• **Exercise input**
(** * Musify front end: the job monitor of [frontend/src/app/page.tsx]
      and the service client of [frontend/src/lib/api.ts]

    The page component keeps five pieces of React state ([url], [state],
    [jobId], [status], [error]) and changes them from four places: the
    submit handler, the continuation of the create-job call, the
    continuation of a poll, and the reset handler.  Each handler is embedded
    as a function on the record of those five values; the two [await]
    points split [handleSubmit] and [pollStatus] into the part that runs
    before the request leaves and the part that runs when the reply is in.
    Requests that are in flight are kept in an explicit list, so that a
    reply can be delivered late. *)

From Stdlib Require Import String Ascii List Bool NArith ZArith QArith Qminmax Lia.
From Stdlib Require Import SpecFloat.
Import ListNotations.

Local Open Scope string_scope.

(* ------------------------------------------------------------------ *)
(** ** JavaScript values the code relies on *)

Module Js.

(** [!s] on a string: only the empty string is falsy. *)
Definition truthy (s : string) : bool :=
  match s with
  | EmptyString => false
  | String _ _ => true
  end.

(** [!v] on a [string | null]: [null] and the empty string are falsy. *)
Definition truthy_opt (v : option string) : bool :=
  match v with
  | Some s => truthy s
  | None => false
  end.

(** [v || d] where [v : string | null | undefined] and [d] is a string. *)
Definition or_else (v : option string) (d : string) : string :=
  match v with
  | Some s => if truthy s then s else d
  | None => d
  end.

(** Numbers are IEEE 754 binary64 values: 53 bits of precision, exponents
    below 1024, results rounded to nearest, ties to even. *)
Definition number : Type := spec_float.

(** The number an integer literal, an array length or an integer in a JSON
    text stands for: the nearest binary64 value. *)
Definition of_Z (z : Z) : number := binary_normalize 53 1024 z 0 false.

(** [x / y] and [x * y]. *)
Definition div (x y : number) : number := SFdiv 53 1024 x y.
Definition mul (x y : number) : number := SFmul 53 1024 x y.

(** [Math.max(x, y)]: NaN if either is NaN, and [+0] counts as larger than
    [-0]. *)
Definition Math_max (x y : number) : number :=
  match SFcompare x y with
  | None => S754_nan
  | Some Lt => y
  | Some Gt => x
  | Some Eq =>
      match x, y with
      | S754_zero true, S754_zero false => y
      | _, _ => x
      end
  end.

(** [x <= y]. *)
Definition leb (x y : number) : bool := SFleb x y.

(** Not NaN, and with sign bit [s]. *)
Definition has_sign (s : bool) (x : number) : bool :=
  match x with
  | S754_nan => false
  | S754_zero b | S754_infinity b | S754_finite b _ _ => Bool.eqb b s
  end.

(** Neither NaN nor negative nor [-0]. *)
Definition nonnegative (x : number) : bool := has_sign false x.

(** The rational a finite number is, exactly. *)
Definition exact (x : number) : option Q :=
  match x with
  | S754_zero _ => Some 0
  | S754_finite s m e =>
      Some (inject_Z (if s then Z.neg m else Z.pos m) * Qpower 2 e)
  | S754_infinity _ | S754_nan => None
  end.

(** [a.slice(start)] with an integer [start] and no [end]: a negative
    [start] counts from the end of the array, and both ends are clamped. *)
Definition slice {A : Type} (start : Z) (a : list A) : list A :=
  let len := Z.of_nat (length a) in
  let k := if (start <? 0)%Z then Z.max (len + start) 0 else Z.min start len in
  skipn (Z.to_nat k) a.

End Js.

(* ------------------------------------------------------------------ *)
(** ** Regular expressions, as far as [isValidSpotifyUrl] uses them

    The pattern has no flags, no back-references and no look-around, so
    [test] answers whether some match exists, and that is a question about
    the language of the pattern.  Strings are sequences of character codes;
    every character the pattern mentions is an ASCII one, so it makes no
    difference to the test how characters outside ASCII are encoded. *)

Module Regex.

Inductive regex : Type :=
| Void
| Eps
| Chr (c : ascii)
| Range (lo hi : ascii)
| Cat (r1 r2 : regex)
| Alt (r1 r2 : regex)
| Star (r : regex).

(** [r+] *)
Definition Plus (r : regex) : regex := Cat r (Star r).

(** A literal run of characters. *)
Fixpoint Lit (w : string) : regex :=
  match w with
  | EmptyString => Eps
  | String c w' => Cat (Chr c) (Lit w')
  end.

Definition in_range (lo hi c : ascii) : bool :=
  (N_of_ascii lo <=? N_of_ascii c)%N && (N_of_ascii c <=? N_of_ascii hi)%N.

(** The strings a regular expression denotes. *)
Inductive matches : regex -> string -> Prop :=
| MEps : matches Eps ""
| MChr c : matches (Chr c) (String c "")
| MRange lo hi c : in_range lo hi c = true -> matches (Range lo hi) (String c "")
| MCat r1 r2 s1 s2 : matches r1 s1 -> matches r2 s2 -> matches (Cat r1 r2) (s1 ++ s2)
| MAltL r1 r2 s : matches r1 s -> matches (Alt r1 r2) s
| MAltR r1 r2 s : matches r2 s -> matches (Alt r1 r2) s
| MStar0 r : matches (Star r) ""
| MStarS r s1 s2 : matches r s1 -> matches (Star r) s2 -> matches (Star r) (s1 ++ s2).

Fixpoint nullable (r : regex) : bool :=
  match r with
  | Void => false
  | Eps => true
  | Chr _ => false
  | Range _ _ => false
  | Cat r1 r2 => nullable r1 && nullable r2
  | Alt r1 r2 => nullable r1 || nullable r2
  | Star _ => true
  end.

Fixpoint deriv (a : ascii) (r : regex) : regex :=
  match r with
  | Void => Void
  | Eps => Void
  | Chr c => if Ascii.eqb a c then Eps else Void
  | Range lo hi => if in_range lo hi a then Eps else Void
  | Cat r1 r2 =>
      if nullable r1
      then Alt (Cat (deriv a r1) r2) (deriv a r2)
      else Cat (deriv a r1) r2
  | Alt r1 r2 => Alt (deriv a r1) (deriv a r2)
  | Star r1 => Cat (deriv a r1) (Star r1)
  end.
(** * Multi-agent collaboration orchestrator: a shallow embedding

    The development embeds the collaboration core of the repository:
    - [backend/agents/multi_agent.py]: [MultiAgentCoordinator], its four
      collaboration protocols, the scoring helpers and the convergence test;
    - [backend/domain/agent_domain.py]: the business rules of
      [AgentDomainService.orchestrate_collaboration];
    - [ai-service/multi-agent/agent_coordinator.py]: the registration path
      of [AgentCoordinator].

    Around this core it embeds the rest of [AgentDomainService] with the
    repository methods it calls, the conversations of [AgentCoordinator]
    with [PaperAgent.query] of the ai-service, the [AgentFactory] that sits
    in front of [MultiAgentCoordinator], and the conversation memory of the
    backend [PaperAgent].

    Python values are modelled as the code has them. A [float] is an
    IEEE-754 binary64 number (Rocq's primitive floats: the format and the
    rounding of CPython's [float]); an [int] is a [Z]; a [str] is the
    [string] of its UTF-8 bytes, and [len] and the slices count code points,
    not bytes; a [dict] used as a map is a [gmap]; exceptions are values of
    [exn], threaded with the state of the coordinator object through a
    state-and-error monad.

    The environment is explicit. An agent is a deterministic function of
    the calls issued so far and of its arguments, which says how long the
    call takes and whether it returns a dictionary or raises. The
    coordinator state carries the list of calls issued, a clock in seconds
    and the log. It also carries the two float operations of the scoring
    helpers that the interpreter and its C library leave open, and about
    which the coordinator's model assumes nothing: [sum] over floats, which
    adds from left to right up to CPython 3.11 and carries a compensation
    term from 3.12 on, and [x ** 2], which CPython hands to the C library's
    [pow], where most squares are rounded correctly but not all of them. *)

From Stdlib Require Import ZArith QArith Qabs String Ascii List Floats.
From Stdlib Require Uint63.
From stdpp Require Import base option list gmap strings pretty.

Set Warnings "-inexact-float".

Open Scope string_scope.

(* ===================================================================== *)
(** ** Python primitives used by the coordinator                          *)
(* ===================================================================== *)

Module Py.

(** The [ValueError]s of the repository, with the value their message
    interpolates as payload. *)
Inductive ValueErrorMsg :=
| AgentsNotAvailable (missing_agents : list string)
    (* f"Agents not available: {missing_agents}" *)
| CollaborationTimedOut (timeout : Z)
    (* f"Collaboration timed out after {task.timeout} seconds" *)
| UnsupportedMode (text : string)
    (* f"Unsupported collaboration mode: {task.mode}", with [str(task.mode)] *)
| AgentNotFound (agent_id : string)
    (* f"Agent {agent_id} not found" *)
| AgentNotSuitable (agent_id : string)
    (* f"Agent {agent_id} is not suitable for collaboration" *)
| AtLeastTwoAgents
    (* "At least 2 agents required for collaboration" *)
| MaximumFiveAgents.
    (* "Maximum 5 agents allowed for collaboration" *)

(** Exceptions (subclasses of [Exception]) that can travel through the
    coordinator. [AgentFailure] stands for whatever an agent's
    [process_query] raises. *)
Inductive exn :=
| ValueError (msg : ValueErrorMsg)
| KeyError (key : string)
| AttributeError (attribute : string)
| ZeroDivisionError
| TimeoutError                     (* asyncio.TimeoutError *)
| AgentFailure (detail : string).

Inductive result (A : Type) :=
| Ok (a : A)
| Raise (e : exn).
Arguments Ok {A} a.
Arguments Raise {A} e.

Definition is_ok {A} (r : result A) : bool :=
  match r with Ok _ => true | Raise _ => false end.

(** [float(n)] for an [int]; exact for the magnitudes a string length or a
    participant count can take (below 2^53). *)
Definition float_of_int (n : Z) : float :=
  PrimFloat.of_uint63 (Uint63.of_Z n).

(** [a / b] on floats: Python raises instead of producing inf or nan. *)
Definition truediv (a b : float) : result float :=
  if PrimFloat.eqb b 0%float then Raise ZeroDivisionError
  else Ok (PrimFloat.div a b).

(** [a / b] on ints (true division, correctly rounded). *)
Definition int_truediv (a b : Z) : result float :=
  if Z.eqb b 0%Z then Raise ZeroDivisionError
  else Ok (PrimFloat.div (float_of_int a) (float_of_int b)).

(** [sum(xs)] over floats as CPython up to 3.11 computes it: it starts from
    the int [0] and adds left to right. *)
Definition sum_float (xs : list float) : float :=
  fold_left PrimFloat.add xs (float_of_int 0%Z).

(** [sum(ns)] over ints. *)
Definition sum_int (ns : list Z) : Z := fold_left Z.add ns 0%Z.

(** [max(a, b)] and [min(a, b)]: the first argument is kept unless the
    second compares strictly greater (resp. smaller). *)
Definition fmax (a b : float) : float := if PrimFloat.ltb a b then b else a.
Definition fmin (a b : float) : float := if PrimFloat.ltb b a then b else a.

(** A [str] is held as its UTF-8 bytes: a code point is one byte that is
    not of the form [10xxxxxx], followed by its continuation bytes, which
    are of that form. *)
Definition continuation_byte (b : ascii) : bool :=
  match b with
  | Ascii _ _ _ _ _ _ b6 b7 => b7 && negb b6
  end.

(** [len(s)] as an int: the number of code points. *)
Fixpoint len_str (s : string) : Z :=
  match s with
  | EmptyString => 0
  | String b rest => if continuation_byte b then len_str rest else 1 + len_str rest
  end.

Definition len {A} (l : list A) : Z := Z.of_nat (length l).

(** [s[:n]]: the first [n] code points, each with its continuation bytes. *)
Fixpoint str_prefix (n : nat) (s : string) : string :=
  match s with
  | EmptyString => EmptyString
  | String b rest =>
    if continuation_byte b then String b (str_prefix n rest)
    else match n with
         | O => EmptyString
         | S n => String b (str_prefix n rest)
         end
  end.

(** [l[-n:]]; for [n = 0] Python reads [l[-0:]] as [l[0:]], the whole list. *)
Definition last_n {A} (n : nat) (l : list A) : list A :=
  match n with
  | O => l
  | _ => drop (length l - n) l
  end.

(** [len(set(xs))] for strings. *)
Definition count_distinct (xs : list string) : Z :=
  Z.of_nat (size (list_to_set xs : gset string)).

(** The newline of the f-strings. *)
Definition nl : string := String (ascii_of_nat 10) EmptyString.

(** [str(n)] for a non-negative int. *)
Definition str_of_nat (n : nat) : string := pretty n.

End Py.
Export Py.

(* ===================================================================== *)
(** ** Data model of [multi_agent.py]                                     *)
(* ===================================================================== *)

(** [class CollaborationMode(Enum)]. The dataclass does not check what it
    is given as [mode]: [OtherMode] is any other object, none of the four
    members. It may have an attribute [value] (a member of the homonymous
    enum of [agent_domain.py] has one) or none (a plain string, [None]);
    [text] is what [str] makes of it in an f-string. *)
Inductive CollaborationMode :=
| SEQUENTIAL
| PARALLEL
| DEBATE
| CONSENSUS
| OtherMode (value : option string) (text : string).

(** [task.mode.value]. *)
Definition mode_value (m : CollaborationMode) : result string :=
  match m with
  | SEQUENTIAL => Ok "sequential"
  | PARALLEL => Ok "parallel"
  | DEBATE => Ok "debate"
  | CONSENSUS => Ok "consensus"
  | OtherMode (Some v) _ => Ok v
  | OtherMode None _ => Raise (AttributeError "value")
  end.

(** [@dataclass CollaborationTask]. *)
Record CollaborationTask := {
  task_id : string;
  task_type : string;
  query : string;
  agents : list string;
  mode : CollaborationMode;
  max_iterations : Z;      (* default 3 *)
  timeout : Z              (* seconds, default 300 *)
}.

Definition Metadata := list (string * string).

(** [@dataclass AgentResponse]; [timestamp] is the coordinator's clock
    reading ([datetime.utcnow()]) in seconds. *)
Record AgentResponse := {
  agent_id : string;
  content : string;
  confidence : float;
  metadata : Metadata;
  timestamp : Z
}.

(** The [collaboration_context] dictionary handed to an agent, one shape per
    call site. *)
Inductive Context :=
| CtxSequential (position total_agents : nat) (previous_responses : list AgentResponse)
| CtxParallel (total_agents : nat)
| CtxDebateInitial (iteration : Z) (total_agents : nat)
| CtxDebate (iteration : Z) (other_responses : list string)
| CtxConsensusInitial (iteration : Z) (goal : string)
| CtxConsensus (iteration : Z) (current_consensus_score : float)
               (team_responses : list string).

(** The dictionary an agent's [process_query] returns; a key may be absent. *)
Record ResponseDict := {
  get_content : option string;            (* response["content"] *)
  get_confidence_score : option float;    (* response.get("confidence_score", 0.8) *)
  get_metadata : option Metadata          (* response.get("metadata", {}) *)
}.

Inductive Outcome :=
| Returns (response : ResponseDict)
| Raises (e : exn).

(** One awaited [process_query]: how long it suspends the caller (seconds)
    and how it ends. *)
Record QueryRun := {
  duration : Z;
  outcome : Outcome
}.

(** A call the coordinator issued to an agent. *)
Record Call := {
  callee : string;
  prompt : string;
  context : Context
}.

(** [PaperAgent], seen from the coordinator: [process_query(query, context)]
    is a deterministic function of the calls issued so far (the agent's
    conversation memory) and of its arguments. *)
Record PaperAgent := {
  process_query : list Call -> string -> Context -> QueryRun
}.

Inductive LogEntry :=
| LogEvent (event : string) (subject : string)
| LogError (e : exn) (operation : string) (subject : string).

(** What the interpreter and its C library decide in the arithmetic of the
    scoring helpers: [sum] over floats and [x ** 2] for a float [x]. *)
Record Platform := {
  float_sum : list float -> float;
  float_pow2 : float -> float
}.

• **Exercise goal**
Find the lines of the listing above that hold "Metadata". Please copy them.

• **Output of the task**
Definition Metadata := list (string * string).
  metadata : Metadata;
  get_metadata : option Metadata          (* response.get("metadata", {}) *)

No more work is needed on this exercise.